Drinnen voll gestört

Mehr als 2.000 BremerhavenerInnen protestieren friedlich vor der Stadthalle gegen die zentrale Wahlkampfveranstaltung der DVU. Wahlforscher sehen Rechtsextremisten bei vier Prozent

von Andreas Speit

Bei strahlendem Sonnenschein waren viele Menschen am Sonntag dem breiten Bündnisaufruf „Wir in Bremerhaven für Respekt, Toleranz und Demokratie“ gefolgt. Über 2.000 TeilnehmerInnen demonstrierten laut Rheinhard Dietrich vom DGB gegen die zentrale DVU-Wahlveranstaltung. In der Stadthalle wurde der Protest durchaus wahrgenommen: „Dass wir uns das bieten lassen müssen – durchgreifen!“, schimpfte ein Herr von der DVU im Saal. Eine Dame neben ihm meinte: „Ach, wir von der NPD haben da schon anderes erlebt.“ Genervt blickten einige DVU-Freunde aus den Fenstern.

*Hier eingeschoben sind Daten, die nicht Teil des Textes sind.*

(** The loop up to the first node that does not resolve. *)
Lemma templates_to_id_stops (before after : list GeneralTemplate)
    (t : GeneralTemplate) (e : exn) (s : st) :
  forallb (resolvable feature_templates) before = true ->
  (forall s0 : st, template_to_id feature_templates t s0 = (inl e, s0)) ->
  mapM (template_to_id feature_templates) (before ++ t :: after) s
  = (inl e, s).
Proof.
  intros Hbefore Ht. rewrite mapM_app.
  destruct (templates_to_id_outcome feature_templates before s)
    as (r & -> & Hok & _).
  destruct (Hok Hbefore) as (ids & ->). simpl. unfold bind. by rewrite Ht.
Qed.

End Resolution_further.

Section Resolution_theorems.

Context {DiffOp : Type}.
Local Abbreviation st := (state (DiffOp := DiffOp)).

(** X1.  A sequence [generalTemplates_to_id] returns answers the input
    node for node: same length and order, at each place the id the catalog
    holds under the node's name and the node's type, and the same for the
    sub-templates; a node has [subTemplates] in the output exactly when it
    has them in the input. *)
Theorem generalTemplates_to_id_faithful
    (vm : Remote) (generalTemplates : list GeneralTemplate)
    (ids : list GeneralTemplateId) (s : st) :
  returned (generalTemplates_to_id vm generalTemplates s) = Some ids ->
  Forall2 (node_resolved (get_feature_template_dict vm true ft_templateName))
          generalTemplates ids.
Proof.
  unfold returned, generalTemplates_to_id.
  destruct (mapM _ generalTemplates s) as [[e|ids'] s'] eqn:Hrun; [done|].
  simpl. intros [= <-]. by eapply templates_to_id_resolved.
Qed.

(** X2.  The first node that does not resolve decides the exception of
    [generalTemplates_to_id]: a node without ['templateName'] raises on
    the lookup of [self.result]; a node whose name the catalog does not
    hold, or whose name is known but which has an unknown sub-template,
    raises on the lookup of [self.fail_json].  Either way the exception
    is an [AttributeError] that does not tell the name, and the nodes
    after it play no part. *)
Theorem generalTemplates_to_id_first_failure
    (vm : Remote) (before after : list GeneralTemplate)
    (template : GeneralTemplate) (s : st) :
  let feature_templates := get_feature_template_dict vm true ft_templateName in
  let run := generalTemplates_to_id vm (before ++ template :: after) s in
  forallb (resolvable feature_templates) before = true ->
  (gt_templateName template = None ->
   run = (inl (AttributeError "result"), s))
  /\ (forall n,
        gt_templateName template = Some n ->
        feature_templates !! n = None ->
        run = (inl (AttributeError "fail_json"), s))
  /\ (forall n known sub rest,
        gt_templateName template = Some n ->
        is_Some (feature_templates !! n) ->
        gt_subTemplates template = Some (known ++ sub :: rest) ->
        forallb (fun sub => bool_decide
                   (is_Some (feature_templates !! st_templateName sub)))
                known = true ->
        feature_templates !! st_templateName sub = None ->
        run = (inl (AttributeError "fail_json"), s)).
Proof.
  intros feature_templates run Hbefore. subst run.
  unfold generalTemplates_to_id. fold feature_templates.
  split; [|split].
  - intros Hname. apply templates_to_id_stops; [done|].
    intros s0. unfold template_to_id. by rewrite Hname.
  - intros n Hname Hn. apply templates_to_id_stops; [done|].
    intros s0. unfold template_to_id. by rewrite Hname, Hn.
  - intros n known sub rest Hname [ft Hft] Hsubs Hknown Hsub.
    apply templates_to_id_stops; [done|].
    intros s0. unfold template_to_id. rewrite Hname, Hft, Hsubs.
    unfold bind. rewrite mapM_app.
    destruct (sub_templates_to_id_outcome feature_templates known s0)
      as (r & -> & Hok & _).
    destruct (Hok Hknown) as (ids & ->). simpl. unfold bind.
    unfold sub_template_to_id at 1. by rewrite Hsub.
Qed.
(** * ChessBlunderAnalysis: the game annotator of [analyze_and_parse_games.py]

    [analyze_game] replays the main line of a game on a board, asks a UCI
    engine for an evaluation after every half-move, and sorts the change of
    the evaluation into four lists of move numbers.  Everything the function
    computes itself is integer arithmetic on Python integers (unbounded, so
    [Z]); everything else is a call into the python-chess library, which is
    kept abstract below ([ChessLib]) and recorded, call by call, in a trace. *)

From Stdlib Require Import ZArith QArith Qround String List Bool Lia.
Import ListNotations.
Open Scope Z_scope.

(** ** Python exceptions and the effect monad *)

(** The exceptions that can leave [analyze_game]: the interpreter's
    [UnboundLocalError] for a local read before its first assignment, and
    whatever a library call raises. *)
Inductive exn (Err : Type) : Type :=
| UnboundLocalError (name : string)
| LibError (e : Err).
Arguments UnboundLocalError {Err} name.
Arguments LibError {Err} e.

(** A run of a piece of code against the outside world: how it ended, the
    state the outside world is left in, and the library calls it made, in
    order. *)
Record Run (Err Proc Ev A : Type) : Type := mkRun {
  outcome : exn Err + A;
  proc : Proc;
  trace : list Ev
}.
Arguments mkRun {Err Proc Ev A} outcome proc trace.
Arguments outcome {Err Proc Ev A} r.
Arguments proc {Err Proc Ev A} r.
Arguments trace {Err Proc Ev A} r.

Definition M (Err Proc Ev A : Type) : Type := Proc -> Run Err Proc Ev A.

Definition ret {Err Proc Ev A} (a : A) : M Err Proc Ev A :=
  fun p => mkRun (inr a) p [].

Definition raise {Err Proc Ev A} (e : exn Err) : M Err Proc Ev A :=
  fun p => mkRun (inl e) p [].

(** Sequencing: an exception in the first part skips the second. *)
Definition bind {Err Proc Ev A B}
    (m : M Err Proc Ev A) (f : A -> M Err Proc Ev B) : M Err Proc Ev B :=
  fun p =>
    let r := m p in
    match outcome r with
    | inl e => mkRun (inl e) (proc r) (trace r)
    | inr a => let r' := f a (proc r) in
               mkRun (outcome r') (proc r') (trace r ++ trace r')
    end.

Declare Scope py_scope.
Delimit Scope py_scope with py.
Notation "x <- c1 ;; c2" := (bind c1 (fun x => c2))
  (at level 100, c1 at next level, right associativity) : py_scope.
Notation "c1 ;; c2" := (bind c1 (fun _ => c2))
  (at level 100, right associativity) : py_scope.

(** ** The python-chess interface used by [analyze_game] *)

(** The library is not part of the repository.  Its types and calls are the
    fields of this class: [lib_push] is [board.push(move)], the four engine
    calls act on the state [Proc] of the engine process, and [white_score i m]
    is [i["score"].white().score(mate_score=m)].  Each call either returns or
    raises. *)
Class ChessLib : Type := {
  Board : Type;
  Move : Type;
  Info : Type;
  Err : Type;
  Proc : Type;
  lib_push : Board -> Move -> Err + Board;
  lib_popen_uci : string -> Proc -> Proc * (Err + unit);
  lib_configure : Z -> Proc -> Proc * (Err + unit);
  lib_analyse : Board -> Z -> Proc -> Proc * (Err + Info);
  lib_quit : Proc -> Proc * (Err + unit);
  white_score : Info -> Z -> Z
}.

Section Annotator.
Context {L : ChessLib}.

(** One entry of the trace per library call, with what the call gave back. *)
Inductive Event : Type :=
| EPopen (path : string) (r : Err + unit)
| EConfigure (threads : Z) (r : Err + unit)
| EPush (m : Move) (r : Err + Board)
| EAnalyse (b : Board) (depth : Z) (r : Err + Info)
| EQuit (r : Err + unit).

Definition Py (A : Type) : Type := M Err Proc Event A.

Friedlich war bereits die Gegendemonstration verlaufen. Bei der Halle, in die sich die DVU eingeklagt hatte, betonte auf der Kundgebung Oberbürgermeister Jörg Schulze (SPD), dass „diese Undemokraten unter dem Schutz der Demokratie gegen ausländische und jüdischen Menschen hetzen“. Die DVU-Abgeordneten seien im Parlament allesamt „unfähig und faul“. Für die sozial Schwächeren würden sie nichts tun. Auch Dirk Scheider, Pastor der „Großen Kirche“ meinte „20 Jahre DVU sind zu viel“. Alle Redner appellierten: „Gehen sie wählen“. Nach der Mannheimer Forschungsgruppe Wahlen wissen 54 Prozent noch nicht, wen sie wählen. Vier Prozent würden aber bei der DVU ihr Kreuz machen.

In der Stadthalle gaben sich die Parteioberen um Bundeschef Gerhard Frey siegessicher. Hemdsärmelig schritt Spitzenkandidat Sigfried Tittmann durch die Reihen. Überwiegend ergraute Herren, kaum junge Frauen, insgesamt mögen rund 300 gekommen sein, um neben DVU-Größen ihren neuen Star Gérard Menuhin zu hören. Sein Buch „Die Antwort“ ist bei der DVU-nahen National Zeitung (NZ) auf Platz 1 der „Spitzenreiter“. Applaus kommt auf, als der Sohn des weltberühmten Dirigenten und Geigers Yehudi Menuhin ans Rednerpult geht. Die vom Alter und Dresscode offensichtlich der NPD und den „Freien Kameradschaften“ Zugehörigen wissen allerdings nicht so recht, ob sie klatschen und gar aufstehen sollen. Die Herkunft stört sie, die durch einen Hintereingang zu der Veranstaltung gelangten. Am Haupteingang schickten Demonstranten manchen DVU-Anhänger weg.

Bei Frey fühlt sich Menuhin wohl. Ihn irritiert wenig, dass die DVU im Wahlflyer verkündet, man müsse sie wählen, damit „nicht die Interessen der USA, Israels und des Großkapitals“ die deutsche Politik bestimmen. Ganz wie in seiner NZ-Kolumne führt er aus: Warum er „vorschlägt“ DVU zu wählen.

Mit „Mulitikulti“ müsse Schluss sein, sein Vater sei völlig falsch verstanden worden und auch die „Legende von der Kollektivschuld“ müsse zu Ende gehen. Nicht Neues verkündete auch Frey, aber sichtlich gedrückt vom Alter und Gewicht. „Bis zum Ende verlief alles ruhig“, gibt ein Polizeisprecher bekannt.